ALCS offers many services, including legal advice; information sessions on sexual and reproductive health; discussion circles, as well as the occasional hair and makeup classes to help the women take pride in themselves; and parties, organized by the women themselves, to give them a sense of community and a break from an unrelenting routine.

“Eighty percent of the women in the work, they want to get out,” the team told me. But the means for doing so, such as microfinance to open their own tiny businesses, is hard to come by.

Our next stop was a café full of men watching a football game on television. Clustered in the back corner and completely ignored by the patrons, were half a dozen women in velour burnooses, drinking tea, and smoking.

It looked like a coffee klatch of housewives, but the reality was a little different: all the women were sex workers, on a break between clients.

They eagerly took the condoms offered by the team and told me they insisted clients use them.

Money is tight for these women, who have little education and few other options.

If a client refused to use protection, I asked, could they really afford to say no? “‘Go to your mother!’ we tell them.” The women laughed. So long as the group holds the line on condoms, those clients who refuse will find it hard to get laid anywhere in the vicinity.

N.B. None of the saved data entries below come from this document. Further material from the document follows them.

(** * The Poisson loss of gbm ([src/poisson.cpp]), embedded and verified.

    [CPoisson] supplies the five loss-specific operations of the boosting
    engine: [ComputeWorkingResponse], [InitF], [Deviance], [FitBestConstant]
    and [BagImprovement].  All of them are loops over caller-owned arrays of
    C [double]s.

    Modelling choices.
    - A [double] is an IEEE 754 binary64 value: [spec_float] with precision 53
      and maximal exponent 1024, and the operations [SFadd], [SFsub], [SFmul],
      [SFdiv], [SFcompare] of the Standard Library's specification of
      floating-point arithmetic (round to nearest, ties to even).  Infinities,
      signed zeros and NaN are values like any other.
    - [std::exp] and [std::log] belong to the C library, not to the
      repository; the development is parametric in them (Section variables),
      and the few facts it uses are those Annex F of the C standard fixes for
      IEC 60559 implementations, stated as the premises [exp_annex_F] and
      [log_annex_F] where needed.  Expressions are evaluated in binary64
      itself (FLT_EVAL_METHOD 0), not in a wider format.
    - [R::fmax2] and [R::fmin2] belong to R's nmath library; they are
      transcribed from nmath ([fmax2.c], [fmin2.c]).
    - An array is a [list]; reading or writing outside it is undefined
      behaviour in C++ and makes the model return [None].  A pointer that may
      be [NULL] ([adOffset]) is an [option].
    - [unsigned long] counters that only run from 0 to a bound are [nat]; where
      the code mixes [int] and [unsigned long] ([Deviance]) the conversion
      modulo 2^64 is written out over [Z].
    - The terminal nodes are objects shared with the caller, reached through
      pointers: a store (a list of nodes) and a vector of nullable indices
      into it. *)

From Stdlib Require Import ZArith Lia Bool List.
From Stdlib Require Import Floats.SpecFloat.
From stdpp Require Import base tactics option list.

Local Open Scope Z_scope.

(** ** Binary64 arithmetic *)

Definition double : Type := spec_float.

Definition dbl_prec : Z := 53.
Definition dbl_emax : Z := 1024.

Definition dadd : double → double → double := SFadd dbl_prec dbl_emax.
Definition dsub : double → double → double := SFsub dbl_prec dbl_emax.
Definition dmul : double → double → double := SFmul dbl_prec dbl_emax.
Definition ddiv : double → double → double := SFdiv dbl_prec dbl_emax.
Definition dneg : double → double := SFopp.

(** [==] and [<] of C on doubles: both are false when an operand is NaN. *)
Definition deqb : double → double → bool := SFeqb.
Definition dltb : double → double → bool := SFltb.
Definition dleb : double → double → bool := SFleb.

(** Conversion of a C [int] to [double]; exact, an [int] has at most 31
    significant bits. *)
Definition of_int (z : Z) : double := binary_normalize dbl_prec dbl_emax z 0 false.

(** The literal [0.0]. *)
Definition d0 : double := S754_zero false.

(** [HUGE_VAL] of <math.h>: positive infinity on IEC 60559 implementations. *)
Definition HUGE_VAL : double := S754_infinity false.

Definition ISNAN (x : double) : bool :=
  match x with S754_nan => true | _ => false end.

(** Neither NaN nor an infinity. *)
Definition is_finite (x : double) : bool :=
  match x with S754_zero _ | S754_finite _ _ _ => true | _ => false end.

Definition is_zero (x : double) : bool :=
  match x with S754_zero _ => true | _ => false end.

Declare Scope dbl_scope.
Delimit Scope dbl_scope with D.
Bind Scope dbl_scope with double.
Infix "+" := dadd : dbl_scope.
Infix "-" := dsub : dbl_scope.
Infix "*" := dmul : dbl_scope.
Infix "/" := ddiv : dbl_scope.
Notation "- x" := (dneg x) : dbl_scope.

Global Instance double_inhabited : Inhabited double := populate d0.

(** [R::fmax2] and [R::fmin2] (R's nmath, compiled with IEEE_754):
<<
    double fmax2(double x, double y) {
        if (ISNAN(x) || ISNAN(y)) return x + y;
        return (x < y) ? y : x;
    }
    double fmin2(double x, double y) {
        if (ISNAN(x) || ISNAN(y)) return x + y;
        return (x < y) ? x : y;
    }
>> *)
Definition fmax2 (x y : double) : double :=
  if ISNAN x || ISNAN y then (x + y)%D
  else if dltb x y then y else x.

Definition fmin2 (x y : double) : double :=
  if ISNAN x || ISNAN y then (x + y)%D
  else if dltb x y then x else y.

(** The order of the numbers among the doubles, by three integer keys
    compared lexicographically: the class (negative infinity, negative, zero,
    positive, positive infinity), then exponent and mantissa, both negated
    for negative numbers. *)
Definition key_class (x : double) : Z :=
  match x with
  | S754_infinity true => -2
  | S754_finite true _ _ => -1
  | S754_finite false _ _ => 1
  | S754_infinity false => 2
  | _ => 0
  end.

Definition key_exp (x : double) : Z :=
  match x with
  | S754_finite true _ e => - e
  | S754_finite false _ e => e
  | _ => 0
  end.

Definition key_man (x : double) : Z :=
  match x with
  | S754_finite true m _ => Z.neg m
  | S754_finite false m _ => Z.pos m
  | _ => 0
  end.

Definition key_lt (x y : double) : Prop :=
  key_class x < key_class y
  ∨ (key_class x = key_class y
     ∧ (key_exp x < key_exp y ∨ (key_exp x = key_exp y ∧ key_man x < key_man y))).

(** ** Loops and arrays *)

(** [for (i = lo; i < lo + n; i++) s = body(i, s)], where the body may run
    into undefined behaviour ([None]).  The increment cannot wrap: [i] stays
    below the bound, itself an [unsigned long]. *)
Fixpoint for_loop {S : Type} (n : nat) (i : nat)
    (body : nat → S → option S) (s : S) : option S :=
  match n with
  | O => Some s
  | Datatypes.S n' => s' ← body i s; for_loop n' (Datatypes.S i) body s'
  end.

(** [a[i] = v] on an array of known extent. *)
Definition store {A : Type} (a : list A) (i : nat) (v : A) : option (list A) :=
  _ ← a !! i; Some (<[i := v]> a).

(** [a[i]] where [a] may be the null pointer, read as [dflt] in that case
    ([(a == NULL) ? dflt : a[i]]). *)
Definition load_or (a : option (list double)) (i : nat) (dflt : double) : option double :=
  match a with
  | None => Some dflt
  | Some l => l !! i
  end.

(** Value conversion to [unsigned long] (64 bits). *)
Definition to_ulong (z : Z) : Z := z mod 2 ^ 64.

(** ** The objects [FitBestConstant] works on *)

(** Modelled from the spec: the class [CNodeTerminal] is declared outside
    [poisson.cpp]; of a terminal node this module only writes the field
    [dPrediction], "a mutable prediction field (log-scale constant to add for
    observations routed to that leaf)". *)
Record CNodeTerminal : Type := { dPrediction : double }.

(** The data members of [CPoisson] (declared in poisson.h): the per-node
    scratch vectors. *)
Record CPoisson : Type := {
  vecdNum : list double;
  vecdDen : list double;
  vecdMax : list double;
  vecdMin : list double
}.

Definition set_vecdNum (v : list double) (this : CPoisson) : CPoisson :=
  {| vecdNum := v; vecdDen := vecdDen this; vecdMax := vecdMax this; vecdMin := vecdMin this |}.
Definition set_vecdDen (v : list double) (this : CPoisson) : CPoisson :=
  {| vecdNum := vecdNum this; vecdDen := v; vecdMax := vecdMax this; vecdMin := vecdMin this |}.
Definition set_vecdMax (v : list double) (this : CPoisson) : CPoisson :=
  {| vecdNum := vecdNum this; vecdDen := vecdDen this; vecdMax := v; vecdMin := vecdMin this |}.
Definition set_vecdMin (v : list double) (this : CPoisson) : CPoisson :=
  {| vecdNum := vecdNum this; vecdDen := vecdDen this; vecdMax := vecdMax this; vecdMin := v |}.

(** [p->dPrediction] and [p->dPrediction = v] for the node at address [a]. *)
Definition get_dPrediction (nodes : list CNodeTerminal) (a : nat) : option double :=
  dPrediction <$> nodes !! a.

Definition set_dPrediction (nodes : list CNodeTerminal) (a : nat) (v : double)
    : option (list CNodeTerminal) :=
  store nodes a {| dPrediction := v |}.

(** A stand-in for the C library, for running the model on concrete inputs:
    the special values are those of Annex F (F.10.3.1, F.10.3.7); at every
    other argument it returns a fixed value of the right sign, so nothing
    evaluated with it may depend on more than the special values. *)
Definition exp_special (x : double) : double :=
  match x with
  | S754_nan => S754_nan
  | S754_infinity true => S754_zero false
  | S754_infinity false => S754_infinity false
  | _ => of_int 1
  end.

Definition log_special (x : double) : double :=
  match x with
  | S754_nan => S754_nan
  | S754_zero _ => S754_infinity true
  | S754_infinity false => S754_infinity false
  | S754_infinity true | S754_finite true _ _ => S754_nan
  | S754_finite false _ _ => S754_zero false
  end.

(** Inputs for concrete runs: three observations with [y = 1, 2, 3], unit
    weights and a zero score; an empty [CPoisson] object; two terminal nodes;
    and the doubles -(2^54 + 4), 2^60 and 2^1023. *)
Definition ex_y : list double := [of_int 1; of_int 2; of_int 3].
Definition ex_w : list double := [of_int 1; of_int 1; of_int 1].
Definition ex_f : list double := [d0; d0; d0].
Definition ex_this : CPoisson :=
  {| vecdNum := []; vecdDen := []; vecdMax := []; vecdMin := [] |}.
Definition ex_nodes : list CNodeTerminal :=
  [{| dPrediction := d0 |}; {| dPrediction := d0 |}].
Definition ex_y0 : list double := [d0; of_int 2; of_int 3].
Definition ex_assign : list nat := [0%nat; 0%nat; 1%nat].
Definition ex_bag : list Z := [1; 0; 1].
Definition ex_handles : list (option nat) := [Some 0%nat; Some 1%nat].
Definition ex_far : double := binary_normalize dbl_prec dbl_emax (- (2 ^ 54 + 4)) 0 false.
Definition two_60 : double := binary_normalize dbl_prec dbl_emax 1 60 false.
Definition two_1023 : double := binary_normalize dbl_prec dbl_emax 1 1023 false.

Section Poisson.

(** [std::exp] and [std::log] of the platform. *)
Variable exp : double → double.
Variable log : double → double.

Local Open Scope dbl_scope.

(** ** The operations of [CPoisson] *)

(** *** [CPoisson::ComputeWorkingResponse]

    [adZ] is the output array, overwritten at the indices below [nTrain];
    the model returns its new contents. *)
Definition ComputeWorkingResponse
    (adY adMisc : list double) (adOffset : option (list double))
    (adF adZ adWeight : list double) (afInBag : list Z)
    (nTrain : nat) (cIdxOff : Z) : option (list double) :=
  for_loop nTrain 0%nat
    (λ i adZ,
       f ← adF !! i;
       o ← load_or adOffset i d0;
       let dF := f + o in
       y ← adY !! i;
       store adZ i (y - exp dF))
    adZ.

(** *** [CPoisson::InitF]

    The result is the value left in the reference parameter [dInitF]. *)
Definition InitF
    (adY adMisc : list double) (adOffset : option (list double))
    (adWeight : list double) (cLength : nat) : option double :=
  '(dSum, dDenom) ←
    match adOffset with
    | None =>
        for_loop cLength 0%nat
          (λ i '(dSum, dDenom),
             w ← adWeight !! i;
             y ← adY !! i;
             Some (dSum + w * y, dDenom + w))
          (d0, d0)
    | Some off =>
        for_loop cLength 0%nat
          (λ i '(dSum, dDenom),
             w ← adWeight !! i;
             y ← adY !! i;
             o ← off !! i;
             Some (dSum + w * y, dDenom + w * exp o))
          (d0, d0)
    end;
  Some (log (dSum / dDenom)).

(** *** [CPoisson::Deviance]

    [i] is an [unsigned long] and [cIdxOff] an [int]: the loop starts at
    [(unsigned long) cIdxOff] and stops at [cLength + cIdxOff] computed in
    [unsigned long]; it does not run at all when the bound is not above the
    start.  [-2*dL/dW] parses as [(-2*dL)/dW]. *)
Definition Deviance
    (adY adMisc : list double) (adOffset : option (list double))
    (adWeight adF : list double) (cLength : nat) (cIdxOff : Z) : option double :=
  let lo := to_ulong cIdxOff in
  let hi := to_ulong (Z.of_nat cLength + cIdxOff) in
  '(dL, dW) ←
    match adOffset with
    | None =>
        for_loop (Z.to_nat (hi - lo)) (Z.to_nat lo)
          (λ i '(dL, dW),
             w ← adWeight !! i;
             y ← adY !! i;
             f ← adF !! i;
             Some (dL + w * (y * f - exp f), dW + w))
          (d0, d0)
    | Some off =>
        for_loop (Z.to_nat (hi - lo)) (Z.to_nat lo)
          (λ i '(dL, dW),
             w ← adWeight !! i;
             y ← adY !! i;
             o ← off !! i;
             f ← adF !! i;
             Some (dL + w * (y * (o + f) - exp (o + f)), dW + w))
          (d0, d0)
    end;
  Some (of_int (-2) * dL / dW).

(** *** [CPoisson::BagImprovement] *)
Definition BagImprovement
    (adY adMisc : list double) (adOffset : option (list double))
    (adWeight adF adFadj : list double) (afInBag : list Z)
    (dStepSize : double) (nTrain : nat) : option double :=
  '(dReturnValue, dW) ←
    for_loop nTrain 0%nat
      (λ i '(dReturnValue, dW),
         b ← afInBag !! i;
         if Z.eqb b 0 then
           f ← adF !! i;
           o ← load_or adOffset i d0;
           let dF := f + o in
           w ← adWeight !! i;
           y ← adY !! i;
           a ← adFadj !! i;
           Some (dReturnValue
                   + w * (y * dStepSize * a - exp (dF + dStepSize * a) + exp dF),
                 dW + w)
         else Some (dReturnValue, dW))
      (d0, d0);
  Some (dReturnValue / dW).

But condom use is far from routine for most female sex workers. Though aware of their benefits and where to find them, sex workers have plenty of reasons not to use them, including arrest for prostitution on the grounds of possessing condoms and fear that the mere suggestion of protection implies they themselves are infected, which would be bad for business.

Conclusion

In the Arab region, it is easier to talk about sex when it is wrapped in a white coat of public health.

HIV is, in one sense, a boon in that it provides a way of prompting authorities to address the realities of sexual life, including sex work.

But a medical lens offers less than 20/20 vision, and the broader political, economic, and social conditions that make women turn to sex work in the first place, and render all women vulnerable to HIV, can be overlooked.

There are attempts—again under the umbrella of HIV—to bring female sex workers together with their peers outside the business. MENARosa, a new regional NGO that tries to empower women living with the HIV, is doing just this.

But beyond public health, few women’s rights groups in the region want to talk about sex work, let alone actively engage with and empower female sex workers.

The Arab world is very far from accepting the sort of sex worker collectives, such as those in India and elsewhere in the Global South, which equip women to defend their rights. For all the promise of the “Arab Spring,” such developments look a long way off.

 

*Shereen El Feki (@shereenelfeki) is the author of Sex and the Citadel: Intimate Life in a Changing Arab Worldand former Vice-Chair of the United Nations Global Commission on HIV and the Law.

 


[1] Opening Doors: Gender, Equality, and Development in the Middle East and North Africa. Washington, DC: World Bank. 2013.

[2] While prostitution is regularly criminalized throughout the Arab world, there are forms of legalized (and in some cases, state-regulated) sex work that exist in a handful of Arab countries, among them Algeria, Lebanon and Tunisia.

[3] Global AIDS Report 2013. Geneva: UNAIDS. 2013.

[4] Mise en Oeuvre de la Declaration Politique sur le VIH/SIDA. Rapport national 2012. Rabat: Royaume du Maroc. 2012.

[5] Mise en Oeuvre de la Declaration Politique sur le VIH/SIDA. Rapport national 2012. Rabat: Royaume du Maroc. 2012.